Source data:
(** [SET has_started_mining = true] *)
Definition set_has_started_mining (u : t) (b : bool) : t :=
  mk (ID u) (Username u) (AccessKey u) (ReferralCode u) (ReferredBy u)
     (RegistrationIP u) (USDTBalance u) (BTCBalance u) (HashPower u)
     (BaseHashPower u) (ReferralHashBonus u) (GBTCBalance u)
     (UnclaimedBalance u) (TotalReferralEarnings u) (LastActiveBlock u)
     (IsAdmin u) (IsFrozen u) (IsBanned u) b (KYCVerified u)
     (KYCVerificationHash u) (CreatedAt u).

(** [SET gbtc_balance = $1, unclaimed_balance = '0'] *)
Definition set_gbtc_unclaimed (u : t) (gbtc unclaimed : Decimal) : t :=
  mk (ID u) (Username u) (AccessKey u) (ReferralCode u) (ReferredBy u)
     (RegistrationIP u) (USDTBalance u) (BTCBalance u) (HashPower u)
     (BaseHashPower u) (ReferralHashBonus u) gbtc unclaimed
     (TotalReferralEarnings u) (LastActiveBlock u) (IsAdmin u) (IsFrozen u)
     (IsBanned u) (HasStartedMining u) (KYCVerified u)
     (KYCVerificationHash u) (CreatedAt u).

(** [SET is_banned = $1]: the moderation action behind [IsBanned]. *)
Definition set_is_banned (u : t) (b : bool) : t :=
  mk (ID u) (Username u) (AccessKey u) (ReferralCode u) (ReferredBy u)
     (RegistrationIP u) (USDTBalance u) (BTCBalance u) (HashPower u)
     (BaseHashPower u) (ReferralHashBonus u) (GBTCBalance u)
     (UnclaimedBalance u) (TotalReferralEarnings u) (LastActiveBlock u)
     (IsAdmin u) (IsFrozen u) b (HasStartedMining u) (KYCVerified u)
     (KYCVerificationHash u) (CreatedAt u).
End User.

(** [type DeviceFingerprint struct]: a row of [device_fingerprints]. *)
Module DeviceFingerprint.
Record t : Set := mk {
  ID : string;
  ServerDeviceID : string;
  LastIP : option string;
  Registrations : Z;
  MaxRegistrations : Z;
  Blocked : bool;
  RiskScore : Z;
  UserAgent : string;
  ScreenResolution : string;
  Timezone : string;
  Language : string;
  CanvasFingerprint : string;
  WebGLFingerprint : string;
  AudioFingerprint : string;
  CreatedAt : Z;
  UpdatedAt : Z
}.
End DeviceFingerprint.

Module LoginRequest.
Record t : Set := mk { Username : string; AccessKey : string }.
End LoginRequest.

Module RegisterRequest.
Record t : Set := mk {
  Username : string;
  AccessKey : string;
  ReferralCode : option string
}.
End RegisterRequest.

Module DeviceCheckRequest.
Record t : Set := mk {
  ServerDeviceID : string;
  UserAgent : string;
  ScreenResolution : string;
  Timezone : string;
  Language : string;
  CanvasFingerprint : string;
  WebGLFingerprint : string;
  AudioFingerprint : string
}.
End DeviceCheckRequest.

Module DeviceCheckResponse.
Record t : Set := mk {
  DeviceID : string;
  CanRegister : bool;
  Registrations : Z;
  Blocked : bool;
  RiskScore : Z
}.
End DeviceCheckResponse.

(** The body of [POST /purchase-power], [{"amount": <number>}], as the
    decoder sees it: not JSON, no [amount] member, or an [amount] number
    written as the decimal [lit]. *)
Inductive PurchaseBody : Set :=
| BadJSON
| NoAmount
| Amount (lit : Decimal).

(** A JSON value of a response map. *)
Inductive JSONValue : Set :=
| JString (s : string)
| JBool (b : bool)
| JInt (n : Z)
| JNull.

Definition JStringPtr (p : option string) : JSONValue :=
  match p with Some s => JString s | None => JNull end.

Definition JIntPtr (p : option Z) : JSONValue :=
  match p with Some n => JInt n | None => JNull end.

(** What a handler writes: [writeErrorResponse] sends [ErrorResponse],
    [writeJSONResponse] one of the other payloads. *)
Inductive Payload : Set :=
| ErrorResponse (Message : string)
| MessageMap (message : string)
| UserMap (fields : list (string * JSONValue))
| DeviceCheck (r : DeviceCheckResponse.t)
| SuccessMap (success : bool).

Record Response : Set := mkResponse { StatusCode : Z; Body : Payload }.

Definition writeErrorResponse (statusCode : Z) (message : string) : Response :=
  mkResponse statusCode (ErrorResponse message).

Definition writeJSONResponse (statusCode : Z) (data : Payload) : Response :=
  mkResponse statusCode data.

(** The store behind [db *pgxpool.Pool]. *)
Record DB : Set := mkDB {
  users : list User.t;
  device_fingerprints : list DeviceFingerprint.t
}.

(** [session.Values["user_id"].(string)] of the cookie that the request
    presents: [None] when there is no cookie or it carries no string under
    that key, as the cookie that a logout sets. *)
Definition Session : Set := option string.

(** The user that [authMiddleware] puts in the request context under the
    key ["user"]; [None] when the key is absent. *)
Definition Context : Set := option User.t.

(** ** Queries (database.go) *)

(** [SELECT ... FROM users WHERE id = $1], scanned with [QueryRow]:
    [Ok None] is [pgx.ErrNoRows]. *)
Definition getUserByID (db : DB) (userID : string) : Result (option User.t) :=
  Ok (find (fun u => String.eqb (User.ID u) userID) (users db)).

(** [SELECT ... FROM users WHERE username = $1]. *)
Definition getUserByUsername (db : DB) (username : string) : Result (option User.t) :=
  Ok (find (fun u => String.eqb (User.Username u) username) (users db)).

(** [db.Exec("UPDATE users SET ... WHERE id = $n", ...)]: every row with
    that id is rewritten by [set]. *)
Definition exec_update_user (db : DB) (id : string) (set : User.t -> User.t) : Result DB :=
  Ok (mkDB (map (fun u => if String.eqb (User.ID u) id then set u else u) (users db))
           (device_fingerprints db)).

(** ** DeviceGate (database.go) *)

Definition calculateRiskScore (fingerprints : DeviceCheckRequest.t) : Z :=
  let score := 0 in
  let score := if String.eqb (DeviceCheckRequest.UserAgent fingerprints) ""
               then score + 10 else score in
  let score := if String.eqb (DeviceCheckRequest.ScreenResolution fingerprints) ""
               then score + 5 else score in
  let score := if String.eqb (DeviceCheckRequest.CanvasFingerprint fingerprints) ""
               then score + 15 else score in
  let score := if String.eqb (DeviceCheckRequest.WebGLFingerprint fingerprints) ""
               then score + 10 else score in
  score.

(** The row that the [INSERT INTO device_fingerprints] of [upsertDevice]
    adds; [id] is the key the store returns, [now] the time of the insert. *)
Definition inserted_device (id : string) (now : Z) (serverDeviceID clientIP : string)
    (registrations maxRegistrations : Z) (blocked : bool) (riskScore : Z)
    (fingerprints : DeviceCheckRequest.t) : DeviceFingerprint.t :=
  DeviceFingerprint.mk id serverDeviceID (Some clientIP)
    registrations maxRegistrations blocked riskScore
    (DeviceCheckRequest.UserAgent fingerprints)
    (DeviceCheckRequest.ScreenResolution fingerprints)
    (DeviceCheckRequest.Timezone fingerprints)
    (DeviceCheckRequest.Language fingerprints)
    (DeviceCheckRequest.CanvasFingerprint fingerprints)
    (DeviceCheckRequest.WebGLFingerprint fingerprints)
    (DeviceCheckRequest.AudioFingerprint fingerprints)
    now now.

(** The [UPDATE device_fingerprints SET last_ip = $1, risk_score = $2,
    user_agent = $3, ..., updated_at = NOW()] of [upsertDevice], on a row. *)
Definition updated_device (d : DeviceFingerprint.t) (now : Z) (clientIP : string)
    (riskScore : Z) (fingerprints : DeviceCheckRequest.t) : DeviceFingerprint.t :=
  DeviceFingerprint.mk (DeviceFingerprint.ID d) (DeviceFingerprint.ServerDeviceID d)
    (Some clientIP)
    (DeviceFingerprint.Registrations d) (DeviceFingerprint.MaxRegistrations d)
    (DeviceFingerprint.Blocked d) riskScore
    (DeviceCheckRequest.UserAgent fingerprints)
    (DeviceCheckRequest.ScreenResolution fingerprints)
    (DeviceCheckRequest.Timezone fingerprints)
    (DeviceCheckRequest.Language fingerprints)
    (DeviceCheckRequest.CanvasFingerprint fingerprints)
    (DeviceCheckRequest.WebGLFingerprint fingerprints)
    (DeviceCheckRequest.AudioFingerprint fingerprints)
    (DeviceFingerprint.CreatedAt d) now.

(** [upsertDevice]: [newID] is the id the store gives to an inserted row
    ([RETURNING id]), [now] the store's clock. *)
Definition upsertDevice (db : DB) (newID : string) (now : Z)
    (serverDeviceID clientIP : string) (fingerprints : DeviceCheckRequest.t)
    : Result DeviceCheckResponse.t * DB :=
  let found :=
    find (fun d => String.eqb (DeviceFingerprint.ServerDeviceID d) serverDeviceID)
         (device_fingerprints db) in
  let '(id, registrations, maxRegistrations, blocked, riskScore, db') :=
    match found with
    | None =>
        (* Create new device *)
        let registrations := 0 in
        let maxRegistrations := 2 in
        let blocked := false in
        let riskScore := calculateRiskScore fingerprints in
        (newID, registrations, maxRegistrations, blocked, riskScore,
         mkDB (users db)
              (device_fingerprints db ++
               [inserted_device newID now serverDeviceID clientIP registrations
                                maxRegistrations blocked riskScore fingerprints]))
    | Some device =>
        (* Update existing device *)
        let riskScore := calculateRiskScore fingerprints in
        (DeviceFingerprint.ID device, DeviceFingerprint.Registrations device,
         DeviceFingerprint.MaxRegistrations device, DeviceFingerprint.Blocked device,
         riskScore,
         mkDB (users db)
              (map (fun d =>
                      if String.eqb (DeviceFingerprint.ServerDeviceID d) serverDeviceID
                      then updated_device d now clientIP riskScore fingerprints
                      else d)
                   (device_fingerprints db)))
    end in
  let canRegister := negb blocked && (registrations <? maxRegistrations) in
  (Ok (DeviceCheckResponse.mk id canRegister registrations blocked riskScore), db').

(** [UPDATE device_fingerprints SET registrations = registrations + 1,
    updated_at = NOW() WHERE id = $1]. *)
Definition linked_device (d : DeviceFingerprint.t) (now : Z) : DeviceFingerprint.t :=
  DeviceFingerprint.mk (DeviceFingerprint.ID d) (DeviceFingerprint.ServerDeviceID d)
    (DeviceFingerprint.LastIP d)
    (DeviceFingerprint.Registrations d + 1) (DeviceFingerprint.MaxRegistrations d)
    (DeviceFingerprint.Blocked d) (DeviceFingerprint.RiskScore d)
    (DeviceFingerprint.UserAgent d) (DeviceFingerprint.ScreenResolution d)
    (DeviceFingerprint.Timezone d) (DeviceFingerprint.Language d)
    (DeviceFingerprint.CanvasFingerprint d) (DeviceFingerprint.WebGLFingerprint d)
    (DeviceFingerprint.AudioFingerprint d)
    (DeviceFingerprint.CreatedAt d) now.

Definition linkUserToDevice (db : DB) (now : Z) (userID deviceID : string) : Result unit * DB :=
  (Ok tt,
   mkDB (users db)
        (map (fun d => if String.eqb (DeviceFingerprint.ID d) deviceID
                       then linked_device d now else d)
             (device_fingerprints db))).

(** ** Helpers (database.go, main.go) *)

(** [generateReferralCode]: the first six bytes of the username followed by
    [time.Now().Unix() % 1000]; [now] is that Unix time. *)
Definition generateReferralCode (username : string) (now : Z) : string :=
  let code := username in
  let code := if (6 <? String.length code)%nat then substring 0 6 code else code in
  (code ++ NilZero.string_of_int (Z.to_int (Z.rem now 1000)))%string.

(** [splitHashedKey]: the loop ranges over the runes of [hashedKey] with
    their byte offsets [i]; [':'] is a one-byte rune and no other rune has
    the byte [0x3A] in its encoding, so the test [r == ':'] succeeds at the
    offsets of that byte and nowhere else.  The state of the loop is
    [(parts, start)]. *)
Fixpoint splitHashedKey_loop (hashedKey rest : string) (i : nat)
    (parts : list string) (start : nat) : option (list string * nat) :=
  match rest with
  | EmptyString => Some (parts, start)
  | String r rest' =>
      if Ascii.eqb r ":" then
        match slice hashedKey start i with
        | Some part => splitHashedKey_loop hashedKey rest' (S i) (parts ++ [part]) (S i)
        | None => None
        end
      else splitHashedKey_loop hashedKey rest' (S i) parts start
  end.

Task requirements:
Scan the lines above for the word "LoginRequest" and copy every one where it occurs.

Solution for this exercise:
Module LoginRequest.
End LoginRequest.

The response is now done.